== Segment start ==

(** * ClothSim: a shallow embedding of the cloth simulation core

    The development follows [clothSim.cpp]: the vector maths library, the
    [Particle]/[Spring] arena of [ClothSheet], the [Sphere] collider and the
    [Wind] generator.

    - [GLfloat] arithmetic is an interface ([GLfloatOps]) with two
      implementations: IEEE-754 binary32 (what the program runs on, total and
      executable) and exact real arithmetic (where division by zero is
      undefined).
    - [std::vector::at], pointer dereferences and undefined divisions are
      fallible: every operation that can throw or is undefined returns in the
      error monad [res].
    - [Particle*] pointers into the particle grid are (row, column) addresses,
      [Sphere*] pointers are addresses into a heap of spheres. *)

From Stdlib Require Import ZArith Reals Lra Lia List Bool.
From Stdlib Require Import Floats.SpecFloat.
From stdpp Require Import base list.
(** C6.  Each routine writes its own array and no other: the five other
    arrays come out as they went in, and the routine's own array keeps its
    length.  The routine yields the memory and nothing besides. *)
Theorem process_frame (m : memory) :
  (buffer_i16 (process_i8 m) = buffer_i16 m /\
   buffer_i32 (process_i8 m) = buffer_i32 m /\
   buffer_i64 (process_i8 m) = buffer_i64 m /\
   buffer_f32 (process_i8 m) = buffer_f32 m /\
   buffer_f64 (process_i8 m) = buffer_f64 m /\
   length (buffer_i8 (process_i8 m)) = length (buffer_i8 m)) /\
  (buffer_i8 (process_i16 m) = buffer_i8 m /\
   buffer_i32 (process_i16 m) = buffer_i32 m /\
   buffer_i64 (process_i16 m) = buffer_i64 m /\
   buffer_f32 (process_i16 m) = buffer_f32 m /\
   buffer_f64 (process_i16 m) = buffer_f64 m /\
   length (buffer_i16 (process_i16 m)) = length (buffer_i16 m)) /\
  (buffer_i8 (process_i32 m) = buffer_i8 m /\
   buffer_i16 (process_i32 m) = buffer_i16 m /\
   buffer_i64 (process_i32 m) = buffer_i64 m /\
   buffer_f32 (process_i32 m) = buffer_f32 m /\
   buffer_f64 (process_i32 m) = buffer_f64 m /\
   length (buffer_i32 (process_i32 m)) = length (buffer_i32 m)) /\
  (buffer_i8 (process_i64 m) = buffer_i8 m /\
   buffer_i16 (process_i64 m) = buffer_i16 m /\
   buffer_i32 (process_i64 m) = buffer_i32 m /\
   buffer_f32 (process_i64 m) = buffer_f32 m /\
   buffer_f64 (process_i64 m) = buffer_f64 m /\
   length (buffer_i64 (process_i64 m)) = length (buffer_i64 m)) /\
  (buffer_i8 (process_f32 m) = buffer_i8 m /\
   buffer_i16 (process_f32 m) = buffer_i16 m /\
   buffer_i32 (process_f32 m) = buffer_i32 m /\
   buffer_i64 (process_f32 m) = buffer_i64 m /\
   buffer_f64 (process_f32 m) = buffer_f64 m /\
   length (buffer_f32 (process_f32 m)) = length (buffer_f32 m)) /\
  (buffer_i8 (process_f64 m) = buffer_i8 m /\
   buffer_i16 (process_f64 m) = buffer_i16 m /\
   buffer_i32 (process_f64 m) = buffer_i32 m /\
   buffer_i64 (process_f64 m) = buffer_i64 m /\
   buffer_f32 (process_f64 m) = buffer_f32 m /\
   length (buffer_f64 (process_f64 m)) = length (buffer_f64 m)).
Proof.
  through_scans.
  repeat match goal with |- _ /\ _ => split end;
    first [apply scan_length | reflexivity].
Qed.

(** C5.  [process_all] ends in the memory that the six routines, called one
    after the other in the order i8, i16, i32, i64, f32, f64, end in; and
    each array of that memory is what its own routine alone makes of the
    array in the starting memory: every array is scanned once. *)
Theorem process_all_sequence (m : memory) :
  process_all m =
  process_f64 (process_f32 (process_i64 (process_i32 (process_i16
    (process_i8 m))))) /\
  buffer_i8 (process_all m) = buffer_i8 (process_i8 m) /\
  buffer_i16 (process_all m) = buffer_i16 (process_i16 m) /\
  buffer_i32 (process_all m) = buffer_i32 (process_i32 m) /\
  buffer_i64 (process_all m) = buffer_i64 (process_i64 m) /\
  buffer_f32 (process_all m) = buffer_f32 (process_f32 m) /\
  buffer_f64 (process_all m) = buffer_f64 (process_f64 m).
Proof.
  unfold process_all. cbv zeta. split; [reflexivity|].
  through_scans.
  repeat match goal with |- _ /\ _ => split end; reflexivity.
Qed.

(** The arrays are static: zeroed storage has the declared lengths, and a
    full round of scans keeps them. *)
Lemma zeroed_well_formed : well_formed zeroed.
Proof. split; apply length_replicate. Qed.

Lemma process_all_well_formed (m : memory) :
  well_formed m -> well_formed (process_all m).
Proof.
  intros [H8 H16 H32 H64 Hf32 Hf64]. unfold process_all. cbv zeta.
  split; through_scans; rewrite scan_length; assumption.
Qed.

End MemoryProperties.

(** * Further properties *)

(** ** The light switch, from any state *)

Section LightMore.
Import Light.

== Segment end ==
== Segment start ==

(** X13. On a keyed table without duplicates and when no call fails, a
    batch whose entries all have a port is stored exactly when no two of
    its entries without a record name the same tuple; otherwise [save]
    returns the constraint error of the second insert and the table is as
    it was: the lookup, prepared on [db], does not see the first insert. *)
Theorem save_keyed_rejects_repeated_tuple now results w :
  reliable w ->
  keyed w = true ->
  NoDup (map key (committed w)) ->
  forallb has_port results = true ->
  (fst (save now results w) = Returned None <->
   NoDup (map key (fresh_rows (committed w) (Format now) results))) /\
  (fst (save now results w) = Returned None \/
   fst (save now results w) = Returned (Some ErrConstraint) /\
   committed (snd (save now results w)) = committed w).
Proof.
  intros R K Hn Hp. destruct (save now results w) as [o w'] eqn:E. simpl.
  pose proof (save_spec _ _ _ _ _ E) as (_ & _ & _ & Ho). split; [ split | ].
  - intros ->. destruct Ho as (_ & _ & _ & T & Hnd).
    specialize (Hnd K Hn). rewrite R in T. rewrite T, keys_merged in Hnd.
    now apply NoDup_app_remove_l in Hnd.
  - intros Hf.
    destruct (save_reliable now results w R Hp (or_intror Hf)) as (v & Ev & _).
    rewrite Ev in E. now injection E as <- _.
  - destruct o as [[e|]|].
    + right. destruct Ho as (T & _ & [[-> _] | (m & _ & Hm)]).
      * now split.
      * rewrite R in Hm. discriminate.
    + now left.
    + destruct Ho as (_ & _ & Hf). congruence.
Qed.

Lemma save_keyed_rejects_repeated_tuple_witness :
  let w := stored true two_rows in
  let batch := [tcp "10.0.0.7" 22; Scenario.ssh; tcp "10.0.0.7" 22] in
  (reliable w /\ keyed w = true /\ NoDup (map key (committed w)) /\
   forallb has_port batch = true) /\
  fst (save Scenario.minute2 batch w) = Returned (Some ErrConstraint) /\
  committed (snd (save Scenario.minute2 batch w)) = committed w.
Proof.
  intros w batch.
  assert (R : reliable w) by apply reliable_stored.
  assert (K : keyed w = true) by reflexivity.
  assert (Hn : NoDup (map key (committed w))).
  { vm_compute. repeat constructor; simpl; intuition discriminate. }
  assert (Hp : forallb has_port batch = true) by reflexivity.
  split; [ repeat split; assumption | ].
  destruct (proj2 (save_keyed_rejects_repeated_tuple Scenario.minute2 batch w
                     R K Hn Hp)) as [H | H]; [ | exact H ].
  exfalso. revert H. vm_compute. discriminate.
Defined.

== Segment end ==
== Segment start ==

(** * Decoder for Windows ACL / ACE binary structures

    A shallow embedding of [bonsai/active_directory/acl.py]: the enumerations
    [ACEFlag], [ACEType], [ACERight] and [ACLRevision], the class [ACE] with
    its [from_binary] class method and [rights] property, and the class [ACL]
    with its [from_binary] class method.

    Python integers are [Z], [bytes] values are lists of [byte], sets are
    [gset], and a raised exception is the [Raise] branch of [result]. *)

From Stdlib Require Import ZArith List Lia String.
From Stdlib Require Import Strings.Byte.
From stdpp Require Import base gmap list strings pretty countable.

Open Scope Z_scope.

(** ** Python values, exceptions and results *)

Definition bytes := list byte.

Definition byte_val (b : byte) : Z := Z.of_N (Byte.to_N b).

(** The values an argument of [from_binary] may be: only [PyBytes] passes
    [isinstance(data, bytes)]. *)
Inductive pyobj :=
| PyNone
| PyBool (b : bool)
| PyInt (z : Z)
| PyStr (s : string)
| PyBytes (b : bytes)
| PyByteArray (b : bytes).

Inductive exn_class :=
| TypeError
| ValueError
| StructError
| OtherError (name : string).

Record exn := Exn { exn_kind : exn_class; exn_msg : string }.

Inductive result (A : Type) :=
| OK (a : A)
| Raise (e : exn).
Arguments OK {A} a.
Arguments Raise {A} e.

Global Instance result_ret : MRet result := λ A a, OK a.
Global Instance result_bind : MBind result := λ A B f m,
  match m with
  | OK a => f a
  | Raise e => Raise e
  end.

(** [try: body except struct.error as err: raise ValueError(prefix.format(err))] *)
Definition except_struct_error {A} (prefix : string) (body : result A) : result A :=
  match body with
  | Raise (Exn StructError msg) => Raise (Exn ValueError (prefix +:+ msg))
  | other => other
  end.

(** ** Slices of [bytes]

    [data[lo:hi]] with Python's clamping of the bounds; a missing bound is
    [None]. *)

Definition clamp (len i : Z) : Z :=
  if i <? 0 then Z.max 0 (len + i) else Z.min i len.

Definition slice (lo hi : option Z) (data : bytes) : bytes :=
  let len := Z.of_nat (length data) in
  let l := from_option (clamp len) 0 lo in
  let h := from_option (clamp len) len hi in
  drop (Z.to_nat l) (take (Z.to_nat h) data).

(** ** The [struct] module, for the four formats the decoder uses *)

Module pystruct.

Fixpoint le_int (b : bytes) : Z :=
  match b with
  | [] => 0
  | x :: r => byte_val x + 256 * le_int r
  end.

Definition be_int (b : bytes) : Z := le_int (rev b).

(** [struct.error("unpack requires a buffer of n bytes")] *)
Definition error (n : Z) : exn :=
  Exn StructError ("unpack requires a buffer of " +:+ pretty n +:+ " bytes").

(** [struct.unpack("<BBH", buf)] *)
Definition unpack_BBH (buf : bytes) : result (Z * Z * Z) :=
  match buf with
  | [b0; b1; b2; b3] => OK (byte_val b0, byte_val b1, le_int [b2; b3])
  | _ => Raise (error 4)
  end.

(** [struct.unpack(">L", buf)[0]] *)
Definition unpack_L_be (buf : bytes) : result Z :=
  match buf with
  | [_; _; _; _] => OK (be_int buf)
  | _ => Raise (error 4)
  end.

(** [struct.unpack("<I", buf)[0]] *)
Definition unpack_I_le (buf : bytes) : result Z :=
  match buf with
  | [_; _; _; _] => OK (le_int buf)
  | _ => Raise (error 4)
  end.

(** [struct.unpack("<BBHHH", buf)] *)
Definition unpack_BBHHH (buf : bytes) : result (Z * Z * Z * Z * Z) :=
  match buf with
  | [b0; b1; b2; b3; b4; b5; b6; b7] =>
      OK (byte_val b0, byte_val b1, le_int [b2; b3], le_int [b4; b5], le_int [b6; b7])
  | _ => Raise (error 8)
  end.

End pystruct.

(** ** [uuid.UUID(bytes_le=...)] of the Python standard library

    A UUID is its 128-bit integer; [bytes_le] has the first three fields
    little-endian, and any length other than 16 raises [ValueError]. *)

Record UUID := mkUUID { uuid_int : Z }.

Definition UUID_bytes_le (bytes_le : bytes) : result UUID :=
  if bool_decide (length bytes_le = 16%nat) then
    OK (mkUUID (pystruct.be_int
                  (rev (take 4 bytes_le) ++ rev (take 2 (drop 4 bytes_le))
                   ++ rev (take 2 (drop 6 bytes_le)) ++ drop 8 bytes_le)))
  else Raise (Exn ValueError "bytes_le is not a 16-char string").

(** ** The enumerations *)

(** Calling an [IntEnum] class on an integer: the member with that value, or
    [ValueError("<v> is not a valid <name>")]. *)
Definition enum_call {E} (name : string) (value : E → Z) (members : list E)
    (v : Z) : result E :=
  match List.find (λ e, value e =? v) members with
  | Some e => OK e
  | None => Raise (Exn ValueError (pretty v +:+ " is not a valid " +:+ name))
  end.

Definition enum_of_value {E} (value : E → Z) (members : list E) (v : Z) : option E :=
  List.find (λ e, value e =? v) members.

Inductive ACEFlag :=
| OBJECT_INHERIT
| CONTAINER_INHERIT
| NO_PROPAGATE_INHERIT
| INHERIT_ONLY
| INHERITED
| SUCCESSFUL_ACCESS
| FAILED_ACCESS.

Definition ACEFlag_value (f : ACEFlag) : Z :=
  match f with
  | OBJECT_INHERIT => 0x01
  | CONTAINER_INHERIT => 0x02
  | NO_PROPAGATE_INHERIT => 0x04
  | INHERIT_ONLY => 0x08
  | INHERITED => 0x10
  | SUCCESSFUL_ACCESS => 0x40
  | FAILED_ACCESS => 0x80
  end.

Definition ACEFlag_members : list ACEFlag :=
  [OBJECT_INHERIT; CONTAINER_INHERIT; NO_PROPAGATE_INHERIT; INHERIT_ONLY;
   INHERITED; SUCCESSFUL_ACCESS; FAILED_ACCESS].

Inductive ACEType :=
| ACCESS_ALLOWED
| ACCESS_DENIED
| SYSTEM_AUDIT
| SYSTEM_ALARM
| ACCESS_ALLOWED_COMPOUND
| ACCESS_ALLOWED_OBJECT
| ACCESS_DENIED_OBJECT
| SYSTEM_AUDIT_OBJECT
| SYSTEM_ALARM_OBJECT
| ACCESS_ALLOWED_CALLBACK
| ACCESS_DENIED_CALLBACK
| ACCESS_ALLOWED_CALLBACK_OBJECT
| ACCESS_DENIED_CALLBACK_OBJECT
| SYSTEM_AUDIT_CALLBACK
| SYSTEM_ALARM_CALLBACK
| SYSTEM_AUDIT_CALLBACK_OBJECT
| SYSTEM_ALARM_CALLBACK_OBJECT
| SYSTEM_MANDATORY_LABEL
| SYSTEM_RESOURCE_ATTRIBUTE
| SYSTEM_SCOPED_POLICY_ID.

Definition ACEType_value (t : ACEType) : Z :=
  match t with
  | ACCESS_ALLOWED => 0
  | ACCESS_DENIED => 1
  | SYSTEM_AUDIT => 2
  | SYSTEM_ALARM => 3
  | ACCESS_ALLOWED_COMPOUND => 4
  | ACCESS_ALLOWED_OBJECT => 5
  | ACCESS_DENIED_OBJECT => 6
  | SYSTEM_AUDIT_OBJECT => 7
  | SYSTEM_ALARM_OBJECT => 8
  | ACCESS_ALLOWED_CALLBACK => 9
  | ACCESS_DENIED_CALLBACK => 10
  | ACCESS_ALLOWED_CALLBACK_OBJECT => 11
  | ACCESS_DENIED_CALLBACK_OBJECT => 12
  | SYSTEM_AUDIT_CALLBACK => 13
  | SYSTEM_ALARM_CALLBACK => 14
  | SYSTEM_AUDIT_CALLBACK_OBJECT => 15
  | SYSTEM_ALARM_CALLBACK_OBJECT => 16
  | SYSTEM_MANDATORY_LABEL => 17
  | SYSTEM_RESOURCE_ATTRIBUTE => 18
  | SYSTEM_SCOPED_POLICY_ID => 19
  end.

== Segment end ==

## Description of the task:
Write out exactly the lines above from the line with "Definition slice (lo" through the line with "match b with", both of them included, and leave out all other lines.

## Answer to this task:
Definition slice (lo hi : option Z) (data : bytes) : bytes :=
  let len := Z.of_nat (length data) in
  let l := from_option (clamp len) 0 lo in
  let h := from_option (clamp len) len hi in
  drop (Z.to_nat l) (take (Z.to_nat h) data).

(** ** The [struct] module, for the four formats the decoder uses *)

Module pystruct.

Fixpoint le_int (b : bytes) : Z :=
  match b with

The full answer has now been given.